Gretel grew up with her mother Sarah on a boat moored in a river. She is not educated in public schools until her mother abandons her when she’s a schoolgirl of 16. Gretel spends years trying to hunt her mother down, but when she finally finds her, after perhaps a further 16 years, her mother’s mind has deteriorated. Fiona, born a boy, witnesses several bulls being castrated, and chooses the female gender for herself. Eventually Fiona finds Margot (born Marcus) living with her adoptive parents. Loss, and quests to repair losses, dominate the plot here, but the plot holds a secondary place to the images and the fraught emotions. Instead, author Daisy Johnson looses tidal forces of terror, psychic ability, crypto-language, and accidental death to power her narrative along.

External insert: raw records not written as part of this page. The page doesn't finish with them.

(** * nanodesign: atomic model generation (converters/pdbcif)

    A shallow embedding of [utils.py], [atomic_types.py] and the
    [AtomicStructure] class of [atomic_structure.py], with the properties of
    the atomic model generation core stated over it.

    Conventions of the embedding.
    - Python [float]s and NumPy [float64] scalars are the real numbers [R]:
      the arithmetic is exact.  [math.acos] keeps its domain check (it raises
      [ValueError] outside [-1, 1]); NumPy division never raises.
    - Python [int]s are [Z]; list indexing follows Python (a negative index
      counts from the end, an index out of range raises [IndexError]).
    - A NumPy array of the shapes the module uses is either a 3x3 matrix, a
      3-vector, or the empty array that [AtomicStructureStrand.__init__]
      stores for a base whose frame is not set ([None] here).
    - A raised exception is the [Err] result; functions that mutate their
      arguments return the mutated objects next to the result, so that what
      was written before an exception stays visible.
    - Only [logger.warn] records are kept; [info] and [debug] lines are not
      modelled, and the logger level is taken above [DEBUG]. *)

From Stdlib Require Import List ZArith Lia Bool String Ascii DecimalString.
From Stdlib Require Import Reals Lra Psatz RNsatz.
Import ListNotations.

Set Implicit Arguments.

(** ** Exceptions and results *)

Inductive exn : Type :=
| IndexError
| ValueError
| KeyError
| FuelExhausted.

Inductive Res (A : Type) : Type :=
| Ok (a : A)
| Err (e : exn).

Arguments Ok {A} a.
Arguments Err {A} e.

Definition bind {A B : Type} (m : Res A) (k : A -> Res B) : Res B :=
  match m with
  | Ok a => k a
  | Err e => Err e
  end.

Notation "x <- m ;; k" := (bind m (fun x => k))
  (at level 61, m at next level, right associativity).
Notation "' p <- m ;; k" := (bind m (fun p => k))
  (at level 61, p pattern, m at next level, right associativity).

Definition is_ok {A : Type} (m : Res A) : bool :=
  match m with Ok _ => true | Err _ => false end.

(** ** Python lists *)

Definition len {A : Type} (l : list A) : Z := Z.of_nat (List.length l).

Arguments len : simpl never.

(** [l[i]]: negative indices count from the end. *)
Definition py_index {A : Type} (l : list A) (i : Z) : Res nat :=
  if (0 <=? i)%Z && (i <? len l)%Z then Ok (Z.to_nat i)
  else if (- len l <=? i)%Z && (i <? 0)%Z then Ok (Z.to_nat (len l + i))
  else Err IndexError.

Definition py_get {A : Type} (l : list A) (i : Z) : Res A :=
  k <- py_index l i ;;
  match nth_error l k with
  | Some a => Ok a
  | None => Err IndexError
  end.

Fixpoint set_nth {A : Type} (l : list A) (k : nat) (a : A) : list A :=
  match l, k with
  | [], _ => []
  | _ :: t, O => a :: t
  | h :: t, S k' => h :: set_nth t k' a
  end.

(** [l[i] = a] *)
Definition py_set {A : Type} (l : list A) (i : Z) (a : A) : Res (list A) :=
  k <- py_index l i ;;
  Ok (set_nth l k a).

(** [range(0, n)] *)
Definition range (n : Z) : list Z := map Z.of_nat (seq 0 (Z.to_nat n)).

(** ** 3-vectors and 3x3 matrices over the reals *)

Open Scope R_scope.

Record vec3 : Type := V3 { vx : R; vy : R; vz : R }.

Record mat3 : Type := M3 {
  m00 : R; m01 : R; m02 : R;
  m10 : R; m11 : R; m12 : R;
  m20 : R; m21 : R; m22 : R }.

Definition I3 : mat3 := M3 1 0 0 0 1 0 0 0 1.

(** [np.dot(A, B)] on 3x3 arrays *)
Definition mmul (A B : mat3) : mat3 :=
  M3 (m00 A * m00 B + m01 A * m10 B + m02 A * m20 B)
     (m00 A * m01 B + m01 A * m11 B + m02 A * m21 B)
     (m00 A * m02 B + m01 A * m12 B + m02 A * m22 B)
     (m10 A * m00 B + m11 A * m10 B + m12 A * m20 B)
     (m10 A * m01 B + m11 A * m11 B + m12 A * m21 B)
     (m10 A * m02 B + m11 A * m12 B + m12 A * m22 B)
     (m20 A * m00 B + m21 A * m10 B + m22 A * m20 B)
     (m20 A * m01 B + m21 A * m11 B + m22 A * m21 B)
     (m20 A * m02 B + m21 A * m12 B + m22 A * m22 B).

(** [A.T] *)
Definition mtrans (A : mat3) : mat3 :=
  M3 (m00 A) (m10 A) (m20 A)
     (m01 A) (m11 A) (m21 A)
     (m02 A) (m12 A) (m22 A).

(** [np.dot(A, v)] on a 3x3 array and a 3-vector *)
Definition mvec (A : mat3) (v : vec3) : vec3 :=
  V3 (m00 A * vx v + m01 A * vy v + m02 A * vz v)
     (m10 A * vx v + m11 A * vy v + m12 A * vz v)
     (m20 A * vx v + m21 A * vy v + m22 A * vz v).

Definition vadd (u v : vec3) : vec3 :=
  V3 (vx u + vx v) (vy u + vy v) (vz u + vz v).

(** [v * k] and [v / k] for a scalar [k] *)
Definition vscale (v : vec3) (k : R) : vec3 :=
  V3 (vx v * k) (vy v * k) (vz v * k).

Definition vdiv (v : vec3) (k : R) : vec3 :=
  V3 (vx v / k) (vy v / k) (vz v / k).

(** [np.linalg.norm(v)] *)
Definition vnorm (v : vec3) : R :=
  sqrt (vx v * vx v + vy v * vy v + vz v * vz v).

Definition mdet (A : mat3) : R :=
  m00 A * (m11 A * m22 A - m12 A * m21 A)
  - m01 A * (m10 A * m22 A - m12 A * m20 A)
  + m02 A * (m10 A * m21 A - m11 A * m20 A).

Definition mtrace (A : mat3) : R := m00 A + m11 A + m22 A.

(** Entry [(i, j)] of a matrix, rows and columns numbered 0, 1, 2. *)
Definition mentry (A : mat3) (i j : nat) : R :=
  match i, j with
  | 0%nat, 0%nat => m00 A | 0%nat, 1%nat => m01 A | 0%nat, _ => m02 A
  | 1%nat, 0%nat => m10 A | 1%nat, 1%nat => m11 A | 1%nat, _ => m12 A
  | _, 0%nat => m20 A | _, 1%nat => m21 A | _, _ => m22 A
  end.

(** Column [j] of a matrix. *)
Definition mcol (A : mat3) (j : nat) : vec3 :=
  V3 (mentry A 0 j) (mentry A 1 j) (mentry A 2 j).

Definition vopp (v : vec3) : vec3 := V3 (- vx v) (- vy v) (- vz v).

(** An orthonormal matrix of determinant +1. *)
Definition is_rotation (A : mat3) : Prop :=
  mmul A (mtrans A) = I3 /\ mdet A = 1.

(** NumPy arrays as the module holds them: [None] is the empty array
    ([np.empty(shape=(0, 0))], [np.empty(shape=(0))]). *)
Abbreviation ndarray2 := (option mat3) (only parsing).
Abbreviation ndarray1 := (option vec3) (only parsing).

(** [a.size == 0] *)
Definition size_is_0 {A : Type} (a : option A) : bool :=
  match a with None => true | Some _ => false end.

(** [np.dot] on two 2-d arrays: the inner dimensions must agree. *)
Definition np_dot (A B : ndarray2) : Res ndarray2 :=
  match A, B with
  | Some a, Some b => Ok (Some (mmul a b))
  | None, None => Ok None
  | _, _ => Err ValueError
  end.

Definition np_T (A : ndarray2) : ndarray2 := option_map mtrans A.

(** ** utils.py *)

Definition _Rx (deg : R) : mat3 :=
  let rad := PI * (deg / 180) in
  let c := cos rad in
  let s := sin rad in
  M3 1 0 0
     0 c (- s)
     0 s c.

Definition _Ry (deg : R) : mat3 :=
  let rad := PI * (deg / 180) in
  let c := cos rad in
  let s := sin rad in
  M3 c 0 s
     0 1 0
     (- s) 0 c.

(** Comparisons of floats as booleans. *)
Definition Rltb (x y : R) : bool := if Rlt_dec x y then true else false.
Definition Rgtb (x y : R) : bool := if Rgt_dec x y then true else false.
Definition Rleb (x y : R) : bool := if Rle_dec x y then true else false.

(** [math.acos]: a [ValueError] (math domain error) outside [-1, 1]. *)
Definition math_acos (x : R) : Res R :=
  if Rleb (-1) x && Rleb x 1 then Ok (acos x) else Err ValueError.

(** The axis of [_vrrotmat2vec] in the branch for an angle at 180 degrees. *)
Definition axis_at_pi (Rm : mat3) : vec3 :=
  let epsilon := 0.01 in
  let xx := (m00 Rm + 1) / 2 in
  let yy := (m11 Rm + 1) / 2 in
  let zz := (m22 Rm + 1) / 2 in
  let xy := (m01 Rm + m10 Rm) / 4 in
  let xz := (m02 Rm + m20 Rm) / 4 in
  let yz := (m12 Rm + m21 Rm) / 4 in
  if Rgtb xx yy && Rgtb xx zz then
    if Rltb xx epsilon then V3 0 0.7071 0.7071
    else let x := sqrt xx in V3 x (xy / x) (xz / x)
  else if Rgtb yy zz then
    if Rltb yy epsilon then V3 0.7071 0 0.7071
    else let y := sqrt yy in V3 (xy / y) y (yz / y)
  else
    if Rltb zz epsilon then V3 0.7071 0.7071 0
    else let z := sqrt zz in V3 (xz / z) (yz / z) z.

(** The axis of [_vrrotmat2vec] for a non-singular angle. *)
Definition axis_general (Rm : mat3) : vec3 :=
  let n := sqrt ((m21 Rm - m12 Rm) ^ 2 + (m02 Rm - m20 Rm) ^ 2
                 + (m10 Rm - m01 Rm) ^ 2) in
  V3 ((m21 Rm - m12 Rm) / n) ((m02 Rm - m20 Rm) / n) ((m10 Rm - m01 Rm) / n).

(** [_vrrotmat2vec] on a 3x3 array. *)
Definition vrrotmat2vec3 (Rm : mat3) : Res (vec3 * R) :=
  angle <- math_acos ((m00 Rm + m11 Rm + m22 Rm - 1) / 2) ;;
  if Rltb (Rabs angle) 0.0001 then Ok (V3 1 0 0, 0)
  else if Rltb (Rabs (angle - PI)) 0.0001 then Ok (axis_at_pi Rm, angle)
  else Ok (axis_general Rm, angle).

(** [_vrrotmat2vec]: reading [R[0, 0]] of an empty array is an
    [IndexError]. *)
Definition _vrrotmat2vec (Rm : ndarray2) : Res (vec3 * R) :=
  match Rm with
  | None => Err IndexError
  | Some M => vrrotmat2vec3 M
  end.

Adult Gretel recalls episodes from her early teens, in which she imagines she’s keeping her younger self company, observing her mother through a roof portal on the boat. At these times, she imagines the bogeyman, the (physical?) distillation of all of her and her mother’s fears. This creature, legend has it, can breathe underwater and walk on land; is pale white and nearly hairless, is longer than a man is tall, has short, stubby legs, and steals things. Including children.

As the book proceeds, we catch apparent glimpses of this monster from time to time, coming and going in its not-quite-visible way, in the time it takes to gasp. Characters, particularly Sarah, refer to it and warn other characters to beware. At last, however, the monster of the rivers apparently shows itself clearly enough for Sarah and Gretel to give honest, physical chase.

The novel exhibits a strong sensual undertone. Genders are bent and malleated rather often as we go. Sarah discovers the truth about Marcus/Margot’s body in a flash of image and sexual activity that finishes abruptly in a gloss, like the wake of a moving boat. In fact, much of the narrative has an ethereal, out-of-focus quality, exactly appropriate to the subject. 


The narrative fits into a present-day framework in which mother Sarah and daughter Gretel (whom Sarah sometimes refers playfully calls Hansel) are reunited in a tense, unloving standoff. And once the monster is tracked and dealt with, Sarah’s reason for living expires.


Gloomy and atmospheric, with its hauntingly raw emotional palette, Everything Under is a stunning debut which takes the reader outside herself, and deposits her squarely in the middle of its minefield. A challenging, haunting read, a raker-up of our darker moods, and yet a rewarding read nonetheless. Definitely a piece of provoke one’s mind and heart, and compliments to fiction rarely come higher than that.